In a traditional 4D CT DIR setting, the reference image is considered the fixed image, $I_\text {ref}\equiv I_\text {F}$, and the phase images as moving images, $I_i\equiv I_\text {M}$, which are sequentially registered to $I_\text {F}$ by $\varphi _i = \arg \min _{\varphi _i^*\in \mathcal {C}^2[\varOmega ]} \mathcal {J}\left[ I_\text {F},I_\text {M};\varphi _i^*\right] $ to compute the sought transformations $\left( \varphi _i\right) _{i\in \{1,\dots ,n_\text {ph}\}}$. The exact functional $\mathcal {J}$, i.e. dissimilarity measure, applied regularization approach and considered transformation model, and the optimization strategy vary in the community; see [9] for details.

2.2 Convolutional Neural Networks (CNNs) for DIR

Different to traditional DIR, we now assume a database of $n_\text {pat}$ training tuples $\left( I_i^p,I_j^p,\varphi _{ij}^p\right) $, $i,j\in \{1,\dots ,n_\text {ph}\}$, $p\in \{1,\dots ,n_\text {pat}\}$ to be given; $\varphi _{ij}^p = id + u_{ij}^p$ represents a DIR result of the phase images $I_i\equiv I_\text {F}$ and $I_j$ of patient p.

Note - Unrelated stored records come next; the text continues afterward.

(* ===== verification/StoreTx.v ===== *)
(** * Transactions of the file store (internal/adapters/store/fs.go)

    [operationalTransaction] is the private copy of the state a callback of
    [Within] works on.  An operation that fails keeps what it wrote before the
    error, as the code does: a callback that swallows the error commits it.

    [cloneOperationalState] copies the maps of tracks, authorities and
    authorizations and shares the others with the loaded state; the commit
    check reads only the copied ones of the loaded state, so a value per
    transaction shows the same behaviour. *)

From S2P Require Import Prelude GoString GoSha256 GoTime GoJson Identity Spec Snapshot SpecDiff.
From S2P Require Import Release.
From S2P Require Import Policy.
From S2P Require Import Review.
From S2P Require Import Records.
From S2P Require Import Ports.
From S2P Require Import StoreState.

Record operationalTransaction := MkOperationalTransaction {
  tx_state : operationalState;
  tx_validatedReleaseTracks : gmap string ReleaseTrack;
  tx_mutatedRevisions : gset string;
}.

Abbreviation tx := (stM operationalTransaction).

Definition on_state (f : operationalState → operationalState) : tx unit :=
  modify (λ t, MkOperationalTransaction (f (tx_state t)) (tx_validatedReleaseTracks t) (tx_mutatedRevisions t)).
Definition set_mutated (f : gset string → gset string) : tx unit :=
  modify (λ t, MkOperationalTransaction (tx_state t) (tx_validatedReleaseTracks t) (f (tx_mutatedRevisions t))).

Definition put_Review (key : string) (r : ContractReview) (s : operationalState) : operationalState :=
  MkOperationalState (os_Version s) (os_Revisions s) (<[key := r]> (os_Reviews s)) (os_SyncRecords s)
    (os_ReleaseTracks s) (os_ReleaseTrackAuthorities s) (os_ReleaseAuthorizations s)
    (os_Publications s) (os_AuditEvents s) (os_Outbox s) (os_migratedRevisions s).
Definition put_SyncRecord (r : SyncRecord) (s : operationalState) : operationalState :=
  MkOperationalState (os_Version s) (os_Revisions s) (os_Reviews s) (<[sy_ID r := r]> (os_SyncRecords s))
    (os_ReleaseTracks s) (os_ReleaseTrackAuthorities s) (os_ReleaseAuthorizations s)
    (os_Publications s) (os_AuditEvents s) (os_Outbox s) (os_migratedRevisions s).
Definition put_Track (key : string) (t : ReleaseTrack) (s : operationalState) : operationalState :=
  MkOperationalState (os_Version s) (os_Revisions s) (os_Reviews s) (os_SyncRecords s)
    (<[key := t]> (os_ReleaseTracks s)) (<[key := newReleaseTrackAuthority t]> (os_ReleaseTrackAuthorities s))
    (os_ReleaseAuthorizations s) (os_Publications s) (os_AuditEvents s) (os_Outbox s) (os_migratedRevisions s).
Definition put_Authorization (a : ReleaseAuthorization) (s : operationalState) : operationalState :=
  MkOperationalState (os_Version s) (os_Revisions s) (os_Reviews s) (os_SyncRecords s)
    (os_ReleaseTracks s) (os_ReleaseTrackAuthorities s) (<[ra_ReviewID a := a]> (os_ReleaseAuthorizations s))
    (os_Publications s) (os_AuditEvents s) (os_Outbox s) (os_migratedRevisions s).
Definition put_AuditEvent (e : AuditEvent) (s : operationalState) : operationalState :=
  MkOperationalState (os_Version s) (os_Revisions s) (os_Reviews s) (os_SyncRecords s)
    (os_ReleaseTracks s) (os_ReleaseTrackAuthorities s) (os_ReleaseAuthorizations s)
    (os_Publications s) (<[ae_ID e := e]> (os_AuditEvents s)) (os_Outbox s) (os_migratedRevisions s).
Definition put_Outbox (m : OutboxMessage) (s : operationalState) : operationalState :=
  MkOperationalState (os_Version s) (os_Revisions s) (os_Reviews s) (os_SyncRecords s)
    (os_ReleaseTracks s) (os_ReleaseTrackAuthorities s) (os_ReleaseAuthorizations s)
    (os_Publications s) (os_AuditEvents s) (<[om_ID m := m]> (os_Outbox s)) (os_migratedRevisions s).

(** [transaction.bindRevisionOwner] *)
Definition tx_bindRevisionOwner (contractID revisionID owner : string) : tx unit := λ t,
  let '(state, r) := bindRevisionOwner contractID revisionID owner (tx_state t) in
  match r with
  | Fail e => (t, Fail e)
  | Ok changed =>
      (MkOperationalTransaction state (tx_validatedReleaseTracks t)
         (if changed then ({[revisionKey contractID revisionID]} ∪ tx_mutatedRevisions t) ∖ {[revisionID]}
          else tx_mutatedRevisions t), Ok tt)
  end.

(** ** Revisions *)

Definition without_evidence (contractID : string) (r : ContractRevision) : ContractRevision :=
  MkContractRevision (cv_ID r) contractID (cv_SourceID r) (cv_SpecBlobKey r) "" "" None (cv_Ref r)
    (cv_CommitSHA r) (cv_Version r) (cv_AuthorName r) (cv_AuthorEmail r) (cv_Message r).

(** A flat record without a snapshot may be completed once. *)
Definition canEnrichLegacyRevisionEvidence (existing enriched : ContractRevision) : bool :=
  if bool_decide (is_Some (cv_ReviewSnapshot existing)) || bool_decide (cv_ReviewSnapshot enriched = None) then false
  else
    bool_decide (without_evidence (cv_ContractID existing) existing
      = without_evidence (if bool_decide (cv_ContractID existing = "") then "" else cv_ContractID enriched) enriched).

Definition with_ref (ref : string) (r : ContractRevision) : ContractRevision :=
  MkContractRevision (cv_ID r) (cv_ContractID r) (cv_SourceID r) (cv_SpecBlobKey r) (cv_SpecDigest r)
    (cv_ContractDigest r) (cv_ReviewSnapshot r) ref (cv_CommitSHA r) (cv_Version r)
    (cv_AuthorName r) (cv_AuthorEmail r) (cv_Message r).

(** A mutable ref may be replaced by the commit it was resolved to. *)
Definition canCanonicalizeLegacyRevisionRef (existing canonical : ContractRevision) : bool :=
  if bool_decide (cv_CommitSHA existing = "")
     || negb (bool_decide (cv_CommitSHA canonical = cv_CommitSHA existing))
     || negb (bool_decide (cv_Ref canonical = cv_CommitSHA canonical)) then false
  else bool_decide (with_ref (cv_Ref canonical) existing = canonical).

Section tx.
Context `{CaseTables}.

(** The record a save meets: its own key, or an unowned flat record. *)
Definition existing_revision (state : operationalState) (revision : ContractRevision)
    : option (string * ContractRevision) :=
  let key := revisionStorageKey revision in
  match os_Revisions state !! key with
  | Some existing => Some (key, existing)
  | None =>
      if bool_decide (cv_ContractID revision = "") then None
      else
        match os_Revisions state !! cv_ID revision with
        | Some legacy => if bool_decide (cv_ContractID legacy = "") then Some (cv_ID revision, legacy) else None
        | None => None
        end
  end.

Definition put_Revision (key : string) (r : ContractRevision) : tx unit :=
  on_state (with_Revisions (λ m, <[key := r]> m)) ;; set_mutated (λ ids, {[key]} ∪ ids).

Definition tx_SaveRevision (ctx : Ctx) (revision : ContractRevision) : tx unit :=
  lift ctx ;;
  lift (validateID (cv_ID revision)) ;;
  lift (ValidateContractRevision revision) ;;
  lift (validate_identities [
    ("revision contract id", cv_ContractID revision, true);
    ("revision source id", cv_SourceID revision, true);
    ("revision ref", cv_Ref revision, true);
    ("revision commit sha", cv_CommitSHA revision, true)]) ;;
  lift (match cv_ReviewSnapshot revision with
        | Some snapshot =>
            wrap_err (ValidateContractSnapshot snapshot)
              (λ e, Errorf "revision canonical review snapshot: %w" [EErr e])
        | None => mret tt
        end) ;;
  let key := revisionStorageKey revision in
  found ← gets (λ t, existing_revision (tx_state t) revision);
  match found with
  | Some (existingKey, existing) =>
      equal ← lift (immutableRecordsEqual existing revision);
      if (equal : bool) then mret tt
      else if negb (canEnrichLegacyRevisionEvidence existing revision)
              && negb (canCanonicalizeLegacyRevisionRef existing revision) then
        lift (Fail (Errorf "revision %q conflicts with immutable persisted evidence" [EStr (cv_ID revision)]))
      else
        cloned ← lift (cloneImmutableRecord revision);
        (if bool_decide (existingKey = key) then mret tt
         else on_state (with_Revisions (delete existingKey)) ;; set_mutated (λ ids, ids ∖ {[existingKey]})) ;;
        put_Revision key cloned
  | None =>
      cloned ← lift (cloneImmutableRecord revision);
      put_Revision key cloned
  end.

(** ** Reviews, sync records and authorizations *)

Definition tx_SaveReview (ctx : Ctx) (review : ContractReview) : tx unit :=
  lift ctx ;;
  lift (ValidateContractReviewIdentities review) ;;
  tx_bindRevisionOwner (rv_ContractID review) (rv_BaselineRevisionID review)
    ("review " +:+ rv_ID review +:+ " baseline") ;;
  tx_bindRevisionOwner (rv_ContractID review) (rv_CandidateRevisionID review)
    ("review " +:+ rv_ID review +:+ " candidate") ;;
  state ← gets tx_state;
  baselineSnapshot ← lift
    match revisionForContract state (rv_ContractID review) (rv_BaselineRevisionID review) ≫= cv_ReviewSnapshot with
    | Some snapshot => mret snapshot
    | None => Fail (Errorf "review %q baseline has no canonical snapshot" [EStr (rv_ID review)])
    end;
  candidateSnapshot ← lift
    match revisionForContract state (rv_ContractID review) (rv_CandidateRevisionID review) ≫= cv_ReviewSnapshot with
    | Some snapshot => mret snapshot
    | None => Fail (Errorf "review %q candidate has no canonical snapshot" [EStr (rv_ID review)])
    end;
  lift (wrap_err (ValidateContractReviewAgainstSnapshots review baselineSnapshot candidateSnapshot)
    (λ e, Errorf "review %q is not canonical: %w" [EStr (rv_ID review); EErr e])) ;;
  found ← gets (λ t, os_Reviews (tx_state t) !! rv_ID review);
  match found with
  | Some existing =>
      equal ← lift (immutableRecordsEqual existing review);
      lift (throw_if (negb equal)
        (Errorf "review %q conflicts with immutable persisted evidence" [EStr (rv_ID review)]))
  | None =>
      cloned ← lift (cloneImmutableRecord review);
      on_state (put_Review (rv_ID review) cloned)
  end.
(* ===== verification/FileStore.v ===== *)
(** * The file store (internal/adapters/store/fs.go)

    One handle on a root directory.  [World] is what the directory holds, with
    the fate of the writes still to come: a durable write can fail before the
    atomic rename, or after it when the directory cannot be confirmed.  The
    admission channel and the inter-process lock run the operations of a root
    one after the other, so each is one step here; contents that do not decode
    at all, staging files and the lock are not modelled. *)

From stdpp Require Import pretty.
From S2P Require Import Prelude GoString GoSha256 GoTime GoJson Identity Spec Snapshot SpecDiff.
From S2P Require Import Release.
From S2P Require Import Policy.
From S2P Require Import Review.
From S2P Require Import Records.
From S2P Require Import Ports.
From S2P Require Import StoreState.
From S2P Require Import StoreTx.

(** ** What is written to disk *)

#[export] Instance decision_record : JsonRecord ReleaseDecision := {|
  record_json d :=
    evaluated ← json_time (rd_EvaluatedAt d);
    mret (JObject (field "revisionId" (JString (rd_RevisionID d)) ++ field "reviewId" (JString (rd_ReviewID d))
      ++ field "reviewDigest" (JString (rd_ReviewDigest d)) ++ field "verdict" (JString (rd_Verdict d))
      ++ field "accepted" (JBool (rd_Accepted d)) ++ field "evaluatedAt" evaluated));
  reread d := MkReleaseDecision (reread_string (rd_RevisionID d)) (reread_string (rd_ReviewID d))
    (reread_string (rd_ReviewDigest d)) (reread_string (rd_Verdict d)) (rd_Accepted d)
    (reread_time (rd_EvaluatedAt d));
|}.

#[export] Instance track_record : JsonRecord ReleaseTrack := {|
  record_json t :=
    decision ← match rt_LastDecision t with
      | Some d => field "lastDecision" <$> record_json d
      | None => mret []
      end;
    mret (JObject (field "id" (JString (rt_ID t)) ++ field "contractId" (JString (rt_ContractID t))
      ++ omit_string "boundRef" (rt_BoundRef t) ++ field "mode" (JString (rt_Mode t))
      ++ field "generation" (JInt (rt_Generation t))
      ++ omit_string "currentRevisionId" (rt_CurrentRevisionID t)
      ++ omit_string "candidateRevisionId" (rt_CandidateRevisionID t) ++ decision));
  reread t := MkReleaseTrack (reread_string (rt_ID t)) (reread_string (rt_ContractID t))
    (reread_string (rt_BoundRef t)) (reread_string (rt_Mode t)) (rt_Generation t)
    (reread_string (rt_CurrentRevisionID t)) (reread_string (rt_CandidateRevisionID t))
    (reread <$> rt_LastDecision t);
|}.
(* ===== verification/StoreInvariant.v ===== *)
(** * What a transaction can do to the operational state

    Lemmas over internal/adapters/store/fs.go: what each check of a commit
    means, and how the operations of a transaction move the state — evidence
    is only added, a track only takes validated transitions, a revision keeps
    its identity.  FileStore properties build on them. *)

From stdpp Require Import pretty.
From S2P Require Import Prelude GoString GoSha256 GoTime GoJson Identity Spec Snapshot SpecDiff.
From S2P Require Import Release.
From S2P Require Import Policy.
From S2P Require Import Review.
From S2P Require Import Records.
From S2P Require Import Ports.
From S2P Require Import StoreState.
From S2P Require Import StoreTx.

(** ** How the state moves *)

(** One write of a track. *)
Inductive track_write : option ReleaseTrack → option ReleaseTrack → Prop :=
  | write_first t : validateReleaseTrackInitialization t = Ok tt → track_write None (Some t)
  | write_next a b : ValidateReleaseTrackTransition a b = Ok tt → track_write (Some a) (Some b).

(** A revision under its contract with a review snapshot, as it was read from
    disk. *)
Definition complete (r : ContractRevision) : Prop :=
  cv_ContractID r ≠ "" ∧ is_Some (cv_ReviewSnapshot r) ∧ reread r = r.

(** The same evidence: all fields but the ref, which may have become the
    commit it was resolved to. *)
Definition same_evidence (r r' : ContractRevision) : Prop :=
  with_ref "" r' = with_ref "" r
  ∧ (cv_Ref r' = cv_Ref r ∨ cv_CommitSHA r' ≠ "" ∧ cv_Ref r' = cv_CommitSHA r')
  ∧ reread r' = r'.

Definition revisions_grow (m m' : gmap string ContractRevision) : Prop :=
  ∀ k r, m !! k = Some r → complete r → ∃ r', m' !! k = Some r' ∧ same_evidence r r'.

Lemma same_evidence_complete r r' : same_evidence r r' → complete r → complete r'.
Proof.
  intros (E & _ & Hr) (Hc & Hs & _). split_and!; [|..|done].
  - apply (f_equal cv_ContractID) in E. simpl in E. by rewrite E.
  - apply (f_equal cv_ReviewSnapshot) in E. simpl in E. by rewrite E.
Qed.

#[export] Instance revisions_grow_preorder : PreOrder revisions_grow.
Proof.
  split; [intros m k r Hr Hc; exists r; split; [done|split_and!; [done|by left|apply Hc]]|].
  intros m1 m2 m3 H12 H23 k r Hr Hc. destruct (H12 k r Hr Hc) as (r2 & Hr2 & Hs2).
  destruct (H23 k r2 Hr2 (same_evidence_complete _ _ Hs2 Hc)) as (r3 & Hr3 & Hs3).
  exists r3. split; [done|]. destruct Hs2 as (E2 & R2 & _), Hs3 as (E3 & R3 & ?).
  split_and!; [congruence| |done]. destruct R3 as [->|R3]; [|by right].
  destruct R2 as [?|[? ?]]; [by left|right].
  apply (f_equal cv_CommitSHA) in E3. simpl in E3. by rewrite E3.
Qed.

(** Evidence is only added and tracks take validated steps. *)
Record evolves (s s' : operationalState) : Prop := {
  ev_revisions : revisions_grow (os_Revisions s) (os_Revisions s');
  ev_version : os_Version s' = os_Version s;
  ev_reviews : os_Reviews s ⊆ os_Reviews s';
  ev_syncs : os_SyncRecords s ⊆ os_SyncRecords s';
  ev_authorizations : os_ReleaseAuthorizations s ⊆ os_ReleaseAuthorizations s';
  ev_audits : os_AuditEvents s ⊆ os_AuditEvents s';
  ev_outbox : os_Outbox s ⊆ os_Outbox s';
  ev_tracks : ∀ k, rtc track_write (os_ReleaseTracks s !! k) (os_ReleaseTracks s' !! k);
}.

#[export] Instance evolves_preorder : PreOrder evolves.
Proof.
  split; [intros s; split; reflexivity|].
  intros s1 s2 s3 [R1 V1 A1 B1 C1 D1 E1 F1] [R2 V2 A2 B2 C2 D2 E2 F2].
  split; [by etrans|congruence|by etrans..|]. intros k. by eapply rtc_trans; [apply F1|apply F2].
Qed.

Definition tx_evolves (t t' : operationalTransaction) : Prop :=
  evolves (tx_state t) (tx_state t')
  ∧ (tx_validatedReleaseTracks t = os_ReleaseTracks (tx_state t) →
     tx_validatedReleaseTracks t' = os_ReleaseTracks (tx_state t')).

#[export] Instance tx_evolves_preorder : PreOrder tx_evolves.
Proof.
  split; [intros t; split; [reflexivity|done]|]. intros t1 t2 t3 [H1 H2] [H3 H4].
  split; [by etrans|auto].
Qed.

(** Only the revisions and the set of mutated revisions may differ. *)
Record quiet (t t' : operationalTransaction) : Prop := {
  qu_state : tx_state t' = with_Revisions (λ _, os_Revisions (tx_state t')) (tx_state t);
  qu_validated : tx_validatedReleaseTracks t' = tx_validatedReleaseTracks t;
  qu_revisions : revisions_grow (os_Revisions (tx_state t)) (os_Revisions (tx_state t'));
}.

#[export] Instance quiet_preorder : PreOrder quiet.
Proof.
  split; [intros t; split; [by destruct t as [[]]|done|reflexivity]|].
  intros t1 t2 t3 [H1 H2 H5] [H3 H4 H6]. split; [|congruence|by etrans]. rewrite H3, H1. by destruct t1 as [[]].
Qed.
(** C22: no lost updates.  A writer that read a track before some history and
    saves against the generation it read either finds the very track it read,
    or changes nothing: saving another track than the persisted one then fails,
    with [ErrGenerationConflict] when what it saves is well formed and the
    persisted track valid.  Saving the persisted track again, against whatever
    generation, is a replay: it changes nothing and succeeds if the track is
    valid. *)
Theorem no_lost_updates w s w' k read :
  durable w s → os_ReleaseTracks s !! k = Some read → rtc store_step w w' →
  ∃ s' current, durable w' s' ∧ os_ReleaseTracks s' !! k = Some current
    ∧ (current = read ∨
       ∀ next, k = releaseTrackKey (rt_ContractID next) (rt_ID next) → next ≠ current →
         ∃ e, tx_SaveReleaseTrack (Ok tt) (rt_Generation read) next (begin_transaction s')
              = (begin_transaction s', Fail e)
           ∧ (validateID (rt_ContractID next) = Ok tt → validateID (rt_ID next) = Ok tt →
              ValidateReleaseTrack next = Ok tt → ValidateReleaseTrack current = Ok tt → e = ErrGenerationConflict))
    ∧ (k = releaseTrackKey (rt_ContractID current) (rt_ID current) → ∀ generation,
         ∃ r, tx_SaveReleaseTrack (Ok tt) generation current (begin_transaction s') = (begin_transaction s', r)
           ∧ (validateID (rt_ContractID current) = Ok tt → validateID (rt_ID current) = Ok tt →
              ValidateReleaseTrack current = Ok tt → r = Ok tt)).
Proof.
  intros Hd Hk Hr. destruct (run_durable _ _ Hr _ Hd) as (s' & Hd' & He & _).
  destruct (ex_tracks _ _ He _ _ Hk) as (current & Hc & Had). exists s', current. split; [done|]. split; [done|].
  split; [|by intros -> generation; apply replay_changes_nothing].
  destruct Had as (_&_&_&_&_&Heq). destruct (decide (rt_Generation current = rt_Generation read)) as [E|Hne]; [left; auto|right].
  intros next -> Hnc. unfold tx_SaveReleaseTrack.
  unfold mbind at 1, stM_bind at 1, lift at 1. unfold mbind at 1, stM_bind at 1, lift at 1.
  destruct (validateID (rt_ContractID next)) as [[]|e]; [|by exists e].
  unfold mbind at 1, stM_bind at 1, lift at 1. destruct (validateID (rt_ID next)) as [[]|e]; [|by exists e].
  unfold mbind at 1, stM_bind at 1, lift at 1. destruct (ValidateReleaseTrack next) as [[]|e]; [|by eexists].
  cbn [wrap_err]. rewrite gets_bind. cbn [tx_state begin_transaction]. rewrite Hc.
  unfold mbind at 1, stM_bind at 1, lift at 1. destruct (ValidateReleaseTrack current) as [[]|e]; [|by eexists].
  cbn [wrap_err]. rewrite bool_decide_eq_false_2 by congruence.
  unfold mbind at 1, stM_bind at 1, lift at 1. apply Z.eqb_neq in Hne. rewrite Hne. simpl. by exists ErrGenerationConflict.
Qed.
End properties.

(** ** Witnesses *)

Lemma small_settled : settled small_world small_state.
Proof. split_and!; vm_compute; reflexivity. Qed.

Definition generations_check (s : operationalState) : bool :=
  forallb (λ kv, (0 <=? rt_Generation kv.2) && (rt_Generation kv.2 <=? max_uint64)) (map_to_list (os_ReleaseTracks s)).

Lemma generations_check_ok s : generations_check s = true → generations_ok s.
Proof.
  unfold generations_check. rewrite forallb_forall. intros Hf k t Ht.
  apply elem_of_map_to_list, list_elem_of_In in Ht. apply Hf in Ht. simpl in Ht. bool_prop. split; lia.
Qed.

Lemma small_durable : durable small_world small_state.
Proof.
  split; [apply small_settled|vm_compute; reflexivity|]. apply generations_check_ok. vm_compute. reflexivity.
Qed.

Lemma seeded_durable : durable seeded_world seeded_state.
Proof.
  split; [split_and!; vm_compute; reflexivity|vm_compute; reflexivity|].
  apply generations_check_ok. vm_compute. reflexivity.
Qed.

(** The small client on a disk that cannot confirm the replacement. *)
Definition unsure (w : World) : World :=
  MkWorld (w_state w) (w_marker w) (w_blobs w) (w_revisions w) (w_publications w) (w_syncs w)
    [Unconfirmed (Errorf "sync directory: input/output error" [])].
Lemma unsure_settled w s : settled w s → settled (unsure w) s.
Proof. done. Qed.

Definition unsure_commit : World * unit * res unit :=
  @FileStore_Within latin1 _ (Ok tt) small_callback (unsure small_world, tt).
Lemma unsure_fails : unsure_commit = ((unsure_commit.1.1, unsure_commit.1.2), Fail (failure unsure_commit.2)).
Proof.
  assert (match ok_value unsure_commit.2 with Some _ => false | None => true end = true) as Hf by (vm_compute; reflexivity).
  revert Hf. by destruct unsure_commit as [[w c] [a|e]].
Qed.

Lemma transactions_are_atomic_witness :
  same_records (unsure small_world) unsure_commit.1.1 ∧
  (settled unsure_commit.1.1 small_state
   ∨ Is "operational commit outcome unknown" (failure unsure_commit.2) = true
     ∧ ∃ next, @committed latin1 _ (Ok tt) small_callback (unsure small_world) small_state tt next unsure_commit.1.2
       ∧ settled unsure_commit.1.1 (reread_state next)).
Proof.
  apply (@transactions_are_atomic latin1 unit (Ok tt) small_callback (unsure small_world)
           small_state tt unsure_commit.1.1 unsure_commit.1.2 (Fail (failure unsure_commit.2))).
  - exact (unsure_settled _ _ small_settled).
  - exact unsure_fails.
Defined.

(** The history of the small client's commit. *)
Definition small_commit : World * unit * res unit :=
  @FileStore_Within latin1 _ (Ok tt) small_callback (small_world, tt).
(* ===== verification/StoreMigration.v ===== *)
(** * Migrations of the file store

    internal/adapters/store/fs.go: what the migration of an older state keeps,
    which publication wins a contested public path, and how a directory of
    flat records can be locked out of its own migration. *)

From stdpp Require Import pretty.
From S2P Require Import Prelude GoString GoSha256 GoTime GoJson Identity Spec Snapshot SpecDiff.
From S2P Require Import Release.
From S2P Require Import Policy.
From S2P Require Import Review.
From S2P Require Import Records.
From S2P Require Import Ports.
From S2P Require Import StoreState.
From S2P Require Import StoreTx.
From S2P Require Import FileStore.
From S2P Require Import StoreInvariant.
From S2P Require Import ReleaseService.
From S2P Require Import Fixture.

(** ** Contested public paths *)

Lemma with_Public_idem b p : with_Public b (with_Public b p) = with_Public b p.
Proof. done. Qed.

Lemma elem_of_public_keys pubs path k :
  k ∈ public_keys pubs path ↔ ∃ p, pubs !! k = Some p ∧ pb_Public p = true ∧ pb_Path p = path.
Proof.
  unfold public_keys, sort_strings. rewrite sort_by_perm, list_elem_of_fmap. split.
  - intros ([k' p] & -> & [[Hp Hpath] Hin]%list_elem_of_filter). simpl in *.
    exists p. split; [by apply elem_of_map_to_list|done].
  - intros (p & Hk & Hp & Hpath). exists (k, p). split; [done|]. apply list_elem_of_filter.
    split; [done|]. by apply elem_of_map_to_list.
Qed.

Lemma elem_of_public_paths pubs path :
  path ∈ public_paths pubs ↔ ∃ k p, pubs !! k = Some p ∧ pb_Public p = true ∧ pb_Path p = path.
Proof.
  unfold public_paths, sort_strings. rewrite sort_by_perm, elem_of_remove_dups, list_elem_of_fmap. split.
  - intros (p & -> & [Hp Hin]%list_elem_of_filter). apply list_elem_of_fmap in Hin as ([k p'] & -> & Hin).
    exists k, p'. by apply elem_of_map_to_list in Hin.
  - intros (k & p & Hk & Hp & Hpath). exists p. split; [done|]. apply list_elem_of_filter. split; [done|].
    apply list_elem_of_fmap. exists (k, p). split; [done|]. by apply elem_of_map_to_list.
Qed.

The goal is to learn the relationship between the input data $\left( I_i^p,I_j^p\right) $ and $u_{ij}^p$ by a convolutional neural network.

As noted by Uzunova et al. [6], it is currently computationally not feasible to directly feed the entire images and vector fields into a CNN or GPU memory. Instead, we propose a slab-based approach: Let $I|_{\hat{x}}:=I|_{\varOmega _{\hat{x}}}$ be the restriction of image I to $\varOmega _{\hat{x}}=\{\left( x,y,z\right) \in \varOmega \ | \ x={\hat{x}}\}$, i.e. the sagittal slice of I at x-position $\hat{x}$. Similarly, let $I|_{[\hat{x}_1,\hat{x}_2]}$ be the restriction of I to $\varOmega _{[\hat{x}_1,\hat{x}_2]}=\{\left( x,y,z\right) \in \varOmega \ | \ \hat{x}_1\le x \le \hat{x}_2\}$, i.e. an image slab comprising the sagittal slices $\hat{x}_1,\dots ,\hat{x}_2$ of I. Using this notation, the aforementioned training tuples were converted to slab-based training samples $\left( I_i^p|_{[x-2,x+2]},I_j^p|_{[x-2,x+2]},u_{ij}^p|_x\right) $ with $x\in \{x_{\min },\dots ,x_{\max }\}$ covering all sagittal slices of I. The rationale was to represent maximum information along main motion directions inferior-superior and anterior-posterior for each training sample, but also to provide some anatomical context in lateral direction.

Furthermore, the image dynamics were rescaled to [0, 1], the slabs resampled to isotropic resolution of 2 mm and cropped/zero-padded to identical size, and the non-patient background intensity set to zero. Similar pre-processing was applied to the displacement fields (resampling and -sizing of sagittal slices, background set to zero). In addition, x-, y- and z-displacement components were z-transformed on a voxel-level to avoid unintended suppression of small displacements during CNN training. Thus, the CNN aimed to learn normalized 3D-vectors for the individual voxels of sagittal slices, which are back-transformed to actual motion fields during final reconstruction of the fields. The pre-processed slab-based samples $(\tilde{I}_i^p|_{[x-2,x+2]},\tilde{I}_j^p|_{[x-2,x+2]},\tilde{u}_{ij}^p|_x)$ with $x\in \{x_{\min },\dots ,x_{\max }\}$ of the $n_\text {pat}$ patients were finally shuffled and used for CNN training.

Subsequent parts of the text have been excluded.